EVE SSO refresh tokens are stored encrypted using Fernet symmetric encryption (from the cryptography package). The encryption key is stored in your OS keyring:

• Windows: Windows Credential Manager (eve-agent / token-encryption-key)
• macOS: Keychain
• Linux: Secret Service (libsecret)

The encrypted token file (data/tokens.json.enc) cannot be decrypted without the keyring entry. Both must be compromised for token theft to occur.
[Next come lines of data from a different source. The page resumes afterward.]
(** The table [Samples.supplies] with its columns in another order and a
    column more. *)
Definition supplies_wide : DataFrame :=
  mkDataFrame ["Qty"; "Room"; "Item"; "Size"; "Lesson"; "Class"]
    [ [Str "3"; Str "A1"; Str "Pencil"; NaN; Str "L1"; Str "Math"];
      [Num 4; Str "B2"; Str "Brush"; Str "S"; Str "L2"; Str "Art"];
      [NaN; NaN; Str "Eraser"; Str "M"; Str "L1"; Str "Math"];
      [Num 1; Str "A1"; Str "Ruler"; Str "L"; NaN; Str "Math"];
      [Str "2"; Str "C3"; Str "Pencil"; Str "HB"; Str "L1"; Str "Math"] ].

End Uploads.

(** * Properties *)

(** ** Characters *)

Lemma is_space_lower_char c : PyStr.is_space (PyStr.lower_char c) = PyStr.is_space c.
Proof. by destruct c as [[] [] [] [] [] [] [] []]. Qed.

Lemma lower_char_idemp c : PyStr.lower_char (PyStr.lower_char c) = PyStr.lower_char c.
Proof. by destruct c as [[] [] [] [] [] [] [] []]. Qed.

(** ** Strings *)

Section strings.
Import PyStr.

Lemma str_app_cons c s t : String c s +:+ t = String c (s +:+ t).
Proof. reflexivity. Qed.

Lemma str_app_nil_l t : "" +:+ t = t.
Proof. reflexivity. Qed.

Lemma str_app_nil_inv s t : s = s +:+ t → t = "".
Proof.
  induction s as [|c s IH]; [by rewrite str_app_nil_l|].
  rewrite str_app_cons. intros [= H]. by apply IH.
Qed.

Lemma length_map f s : String.length (map f s) = String.length s.
Proof. induction s; simpl; congruence. Qed.
(** * Shopify / POS price and stock reconciliation (decountCondition.py)

    A shallow embedding of [src/decountCondition.py] and the properties of
    its reconciliation logic.

    Layout:
    - the Python values the script manipulates (decoded JSON, strings,
      binary64 floats, exceptions) and the builtins it calls on them;
    - the script's functions, in the order of the source file, with the
      console lines and HTTP requests they produce recorded in a trace;
    - lemmas on the arithmetic, then the properties of each function. *)

From Stdlib Require Import ZArith Lia Bool List String Ascii DecimalString Floats.
From stdpp Require Import base option gmap strings.
Import ListNotations.

Local Open Scope string_scope.
Local Open Scope list_scope.
Local Open Scope Z_scope.

(* ===================================================================== *)
(** ** Exceptions and the two effects of the script *)
(* ===================================================================== *)

(** The exception classes that the script's statements can raise.  Every
    subclass of [requests.exceptions.RequestException] (connection errors,
    timeouts, [HTTPError] from [raise_for_status], the [JSONDecodeError] of
    [Response.json]) is the single [RequestException]: the script never
    tells them apart. *)
Inductive exn : Type :=
| RequestException | AttributeError | KeyError | IndexError
| TypeError | ValueError | OverflowError | RecursionError.

Inductive outcome (A : Type) : Type :=
| Ok (a : A)
| Raise (e : exn).
Arguments Ok {A} a.
Arguments Raise {A} e.

Definition obind {A B : Type} (o : outcome A) (f : A -> outcome B) : outcome B :=
  match o with
  | Ok a => f a
  | Raise e => Raise e
  end.

Notation "'let?' x ':=' c 'in' k" := (obind c (fun x => k))
  (at level 10, x name, c at level 100, k at level 200,
   format "'[v' 'let?'  x  :=  c  'in'  '/' k ']'").

(* ===================================================================== *)
(** ** Characters and strings *)
(* ===================================================================== *)

(** A Python [str] is modelled as a Rocq [string]: a sequence of characters
    with code points 0..255 (the Latin-1 range of Unicode).  The character
    classes below are those of CPython on that range. *)

Definition code (c : ascii) : Z := Z.of_N (N_of_ascii c).

Definition in_range (lo hi : Z) (c : ascii) : bool :=
  (lo <=? code c) && (code c <=? hi).

(** [str.isprintable]: every character except the categories Other and
    Separator, the ASCII space excepted.  On 0..255 the non-printable ones
    are the C0 and C1 controls, DEL, the no-break space and the soft
    hyphen. *)
Definition isprintable (c : ascii) : bool :=
  in_range 32 126 c || (in_range 161 255 c && negb (code c =? 173)).

(** [str.isspace], the characters [str.strip()] removes. *)
Definition isspace (c : ascii) : bool :=
  in_range 9 13 c || in_range 28 32 c || (code c =? 133) || (code c =? 160).

(** [Py_ISSPACE], the C-locale white space [float()] strips. *)
Definition c_isspace (c : ascii) : bool :=
  in_range 9 13 c || (code c =? 32).

Definition isdigit (c : ascii) : bool := in_range 48 57 c.

Fixpoint filter_string (p : ascii -> bool) (s : string) : string :=
  match s with
  | EmptyString => EmptyString
  | String c r => if p c then String c (filter_string p r) else filter_string p r
  end.

Fixpoint forall_string (p : ascii -> bool) (s : string) : bool :=
  match s with
  | EmptyString => true
  | String c r => p c && forall_string p r
  end.

(** [sub in s] for two strings. *)
Definition str_contains (sub s : string) : bool :=
  match String.index 0 sub s with
  | Some _ => true
  | None => false
  end.

(* ===================================================================== *)
(** ** Binary64 floats *)
(* ===================================================================== *)

(** A Python [float] is an IEEE 754 binary64 number.  Every finite one is
    an integer multiple of 2^-1074 (the least subnormal), so [Fin k] stands
    for the number [k * 2^-1074].  The sign of zero is not kept: the script
    never divides, and comparison, [abs], [int()] and [round()] do not see
    it. *)
Inductive pyfloat : Type :=
| Fin (k : Z)
| Inf (neg : bool)
| NaN.

(** One unit: the float 1.0 is [Fin one]. *)
Definition one : Z := 2 ^ 1074.

(** [a / b] rounded to the nearest integer, ties to even ([0 <= a], [0 < b]);
    [q] and [r] are the quotient and the remainder. *)
Definition rne (a b : Z) : Z :=
  let '(q, r) := Z.div_eucl a b in
  if 2 * r <? b then q
  else if b <? 2 * r then q + 1
  else if Z.even q then q else q + 1.

(** [Z.log2 (a / d)], the position of the leading bit of the quotient
    ([0 <= a], [0 < d]), found without dividing. *)
Definition log2_quot (a d : Z) : Z :=
  let k := Z.log2 a - Z.log2 d in
  if a <? d then 0
  else if d * 2 ^ k <=? a then k else k - 1.

(** [n / d] (in units of 2^-1074, [0 < d]) rounded to a binary64 number:
    below 2^53 units the spacing is one unit (the subnormals and the first
    binade); above, the 53 leading bits are kept. *)
Definition round_b64 (n d : Z) : Z :=
  let a := Z.abs n in
  let sh := Z.max (log2_quot a d - 52) 0 in
  Z.sgn n * (rne a (d * 2 ^ sh) * 2 ^ sh).

(** The largest finite float is [(2^53 - 1) * 2^2045] units; a result that
    rounds to 2^2098 units or more overflows to an infinity. *)
Definition fin_round (n d : Z) : pyfloat :=
  let k := round_b64 n d in
  if 2 ^ 2098 <=? Z.abs k then Inf (n <? 0) else Fin k.

(** The float nearest to the rational [n / d]. *)
Definition of_ratio (n d : Z) : pyfloat := fin_round (n * one) d.

(** The float nearest to the decimal [m * 10^e]: how Python reads a float
    literal and how [float()] reads a decimal string. *)
Definition of_decimal (m e : Z) : pyfloat :=
  if 0 <=? e then of_ratio (m * 10 ^ e) 1 else of_ratio m (10 ^ (- e)).

Definition fneg (x : pyfloat) : pyfloat :=
  match x with
  | Fin k => Fin (- k)
  | Inf s => Inf (negb s)
  | NaN => NaN
  end.

Definition fabs (x : pyfloat) : pyfloat :=
  match x with
  | Fin k => Fin (Z.abs k)
  | Inf _ => Inf false
  | NaN => NaN
  end.

(** [x * y] *)
Definition fmul (x y : pyfloat) : pyfloat :=
  match x, y with
  | NaN, _ | _, NaN => NaN
  | Fin a, Fin b => fin_round (a * b) one
  | Inf s, Fin b | Fin b, Inf s =>
      if b =? 0 then NaN else Inf (xorb s (b <? 0))
  | Inf s, Inf s' => Inf (xorb s s')
  end.

(** [x - y] *)
Definition fsub (x y : pyfloat) : pyfloat :=
  match x, y with
  | NaN, _ | _, NaN => NaN
  | Fin a, Fin b => fin_round (a - b) 1
  | Inf s, Fin _ => Inf s
  | Fin _, Inf s => Inf (negb s)
  | Inf s, Inf s' => if Bool.eqb s s' then NaN else Inf s
  end.
(** * HNSGo helper scripts: checkpoint generator and log cleaner

    A shallow embedding of [scripts/generate_checkpoint.py] and of the
    line filter of [scripts/clean_logs.py], with the properties of the
    array locator, the hex-escape decoder, the size and height checks and
    the log-line filter.

    Conventions of the embedding.
    - A Python [str] is a [list ascii] (type [text]); every character the
      scripts compare against is ASCII, other characters are just
      characters that match nothing.
    - A Python [bytes] is a [list Byte.byte]; indexing it yields the
      integer [int_of_byte b : Z].
    - Python integers are [Z]; indices and lengths that are never negative
      are [nat].
    - [str.find] returns [-1] for "absent": here [None].
    - Exceptions are values of [exn]; a computation that may raise returns
      a [result].
    - [print], [mkdir] and the binary write are events of a trace; each
      of them may raise, as the environment decides ([print] on a stream
      that cannot encode or take the line). An event stands for an
      operation that completed: a write that raises leaves no event,
      whatever it did to the file before it raised. *)

From Stdlib Require Import ZArith Lia Ascii String.
From Stdlib.Strings Require Import Byte.
From stdpp Require Import base list strings.

Local Open Scope char_scope.

(** ** Python values *)

Abbreviation text := (list ascii).

(** A string literal of the source. *)
Definition lit (s : string) : text := list_ascii_of_string s.

Definition ord (c : ascii) : Z := Z.of_N (N_of_ascii c).

(** The double-quote character. *)
Definition dquote : ascii := ascii_of_nat 34.

Definition int_of_byte (b : byte) : Z := Z.of_N (Byte.to_N b).

Inductive exn : Type :=
| ValueError (msg : string)
| IndexError (msg : string)
| OSError (msg : string)
| SystemExit (code : Z).

#[global] Instance exn_eq_dec : EqDecision exn.
Proof. solve_decision. Defined.

(** [SystemExit] derives from [BaseException] only: [except Exception]
    does not catch it. *)
Definition is_Exception (e : exn) : bool :=
  match e with
  | SystemExit _ => false
  | _ => true
  end.

Inductive result (A : Type) : Type :=
| Ok (a : A)
| Raise (e : exn).
Arguments Ok {A} a.
Arguments Raise {A} e.
(** * The process supervisor of the scrcpy controller (src/main.py)

    A shallow embedding of [CommandThread] (its [run] and
    [terminate_process] methods) and of the part of [ScrcpyController]
    that feeds it ([write_to_terminal], [submit_command]).

    Python code that talks to the operating system and to Qt signals is
    written in a small state-and-exception monad over a [world]: the
    attributes of one [CommandThread], what the pipes of its child will
    still deliver, and a chronological log of every library call and
    every signal emission the thread performs. *)

From Stdlib Require Import ZArith List String Ascii Bool Lia Arith.
From Stdlib Require Import DecimalString.
Import ListNotations.
Local Open Scope string_scope.
Local Open Scope Z_scope.

Set Implicit Arguments.

(** ** Python values *)

(** The newline character, as a string, and a text followed by it. *)
Definition nl : string := String (ascii_of_nat 10) EmptyString.

Definition with_nl (text : string) : string := text ++ nl.

(** [f"{n}"] for a Python [int]. *)
Definition str_of_int (n : Z) : string :=
  NilZero.string_of_int (Z.to_int n).

(** Truth value of a [str]: the empty string is falsy. *)
Definition truthy (s : string) : bool :=
  match s with
  | EmptyString => false
  | String _ _ => true
  end.

(** [re.match(r'^(adb|scrcpy)', s) is not None]: [re.match] anchors at the
    start of the string, so the test is a prefix test. *)
Definition re_match_adb_scrcpy (s : string) : bool :=
  String.prefix "adb" s || String.prefix "scrcpy" s.

(** ** The child process and the operating system *)

(** What a [subprocess.Popen] handle will let its owner observe. A child
    is a finite script: after finitely many reads its stdout is at end of
    file, and after finitely many polls it has exited. *)
Record child : Type := mkChild {
  pid : Z;
  (** successive non-final results of [stdout.readline()]; once they are
      used up the pipe is at end of file and [readline()] returns the
      empty string *)
  child_stdout : list string;
  (** how many calls of [poll()] still find the child running *)
  child_alive_polls : nat;
  (** the whole of the child's stderr, as [stderr.read()] returns it *)
  child_stderr : string;
  (** the [returncode] that [poll()] and [wait()] report after the exit *)
  returncode : Z
}.

(** Outcome of a library call that may raise: a value or the [str(e)] of
    the exception. *)
Inductive outcome (A : Type) : Type :=
| Returned (a : A)
| Raised (msg : string).
Arguments Returned {A} a.
Arguments Raised {A} msg.
Lemma transport_configurations_none (tr : list Event) :
  count_events is_ApiClientInit tr = 0 -> transport_configurations tr = [].
Proof.
  induction tr as [| ev tr IH]; [reflexivity |].
  destruct ev; cbn; intros Z; try discriminate Z; apply IH; exact Z.
Qed.

Lemma with_get_client_transport_configurations (client_type : string)
    (configuration : option Configuration)
    (block : KubernetesClient -> BlockExit) (s : Store) :
  transport_configurations
    (trace (with_get_client env client_type configuration block s))
  = [effective_configuration configuration].
Proof.
  destruct (with_get_client_counts client_type configuration block s)
    as [I _]. cbv zeta in I.
  destruct (with_get_client_trace_prefix client_type configuration block s)
    as [rest E]. rewrite E in I |- *.
  destruct (resolve_configuration_no_transport env s)
    as (I' & _ & _ & T & _).
  assert (R : transport_configurations rest = []).
  { apply transport_configurations_none.
    rewrite count_events_app in I.
    change (?x :: ?l ++ ?m) with ([x] ++ l ++ m) in I.
    rewrite !count_events_app, I' in I.
    destruct configuration; cbn in I; lia. }
  rewrite transport_configurations_app. cbn [transport_configurations].
  rewrite transport_configurations_app, T, R.
  destruct configuration; reflexivity.
Qed.

Lemma without_transport_app (a b : list Event) :
  without_transport (a ++ b) = without_transport a ++ without_transport b.
Proof. apply filter_app. Qed.

Lemma with_get_client_without_transport (client_type : string)
    (configuration : option Configuration)
    (block : KubernetesClient -> BlockExit) (s : Store) :
  let rr := resolve_configuration env s in
  without_transport
    (trace (with_get_client env client_type configuration block s))
  = trace rr ++
    match result rr, dict_get (module_K8S_CLIENT_TYPES s) client_type with
    | Ok _, Some k =>
        [EvResourceClientInit k;
         EvBlock (mkClient k (default_configuration (store rr)))]
    | _, _ => []
    end.
Proof.
  intros rr.
  destruct (resolve_configuration_no_transport env s) as (_ & _ & _ & _ & W).
  fold rr in W.
  assert (C : without_transport (configuration_events configuration) = [])
    by (destruct configuration; reflexivity).
  destruct (result_unit_cases rr) as [H | [e H]];
    [ destruct (dict_get (module_K8S_CLIENT_TYPES s) client_type)
        as [k |] eqn:D;
      [ rewrite (with_get_client_valid env _ _ _ _ k H D)
      | rewrite (with_get_client_invalid env _ _ _ _ H D) ]
    | rewrite (with_get_client_resolution_raises env _ _ _ _ e H) ];
    fold rr; rewrite H; cbn [trace];
    rewrite without_transport_app, C;
    change (?x :: ?l ++ ?m) with ([x] ++ l ++ m);
    rewrite !without_transport_app, W; reflexivity.
Qed.

End Shared.

(** ** Invalid selectors and the transport *)

(** C1, as worded, at a concrete call: [get_client("widgets")] inside a
    pod does raise the invalid-type error, but it is not true that no
    transport was opened, no pool release was needed and the ambient
    connection state was left alone. *)
Lemma C1_fail_fast_counterexample :
  let s := initial_store None LibraryDefaults in
  let r := with_get_client env_incluster "widgets" None (fun _ => Completes) s in
  ~ ((exists m, result r = Raise (ValueError m))
     /\ count_events is_ApiClientInit (trace r) = 0
     /\ count_events is_PoolManagerClear (trace r) = 0
     /\ store r = s).
Proof.
  intros s r C. destruct C as (_ & H & _). vm_compute in H. discriminate H.
Qed.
With the default read-only scopes, the agent can read:

• Wallet balance and journal
• Skill queue and training progress
• Asset locations and quantities
• Current location and ship
• Market orders
• Industry jobs
• Saved fittings
• Mail (subject lines only for notification)
• Contracts

The agent cannot in its default configuration:

• Place or cancel market orders
• Transfer ISK
• Send EVE mail
• Move ships or assets
• Change fleet or corporation settings
• Access other characters' data

• EVE Client ID: not a secret — it is sent in the OAuth authorization URL and visible in your browser's address bar
• EVE Client Secret: must be kept secret — it is stored only in your .env file (gitignored) and used server-side for token exchange
• Discord Webhook URL: treat as a secret — anyone with the URL can post to your channel

If your Client Secret appears in:

• A GitHub commit
• A chat message
• A screenshot shared publicly

Immediately:

1. Go to developers.eveonline.com
2. Click your application → Reset Secret Key
3. Update your .env file with the new secret
4. Old refresh tokens using the compromised secret will still work until you also revoke them — go to eve.eveonline.com/settings/applications to revoke third-party application access

If you discover a security vulnerability in this project, please do not open a public GitHub issue. Instead:

1. Email [your email here] with the subject "VAEL Security Issue"
2. Describe the vulnerability and reproduction steps
3. Allow reasonable time for a fix before public disclosure

This project communicates with:

• ESI (CCP Games) — official EVE API. All communication is HTTPS. Credentials are sent only in the OAuth flow, not in API requests.
• zKillboard — public kill data API. No authentication required or sent.
• Fuzzwork — SDE mirror for initial download only. No ongoing communication.
• Discord — webhook only. No user credentials are sent.
• Anthropic — only via Claude Desktop's existing API connection. This project does not add any additional Anthropic API communication.

This project uses only the official ESI API with proper OAuth2 authentication. It does not:

• Inject into or modify the EVE client
• Automate gameplay actions
• Read memory from the EVE process
• Bypass any anti-cheat or rate limiting

It is fully compliant with CCP's Developer License Agreement and EULA.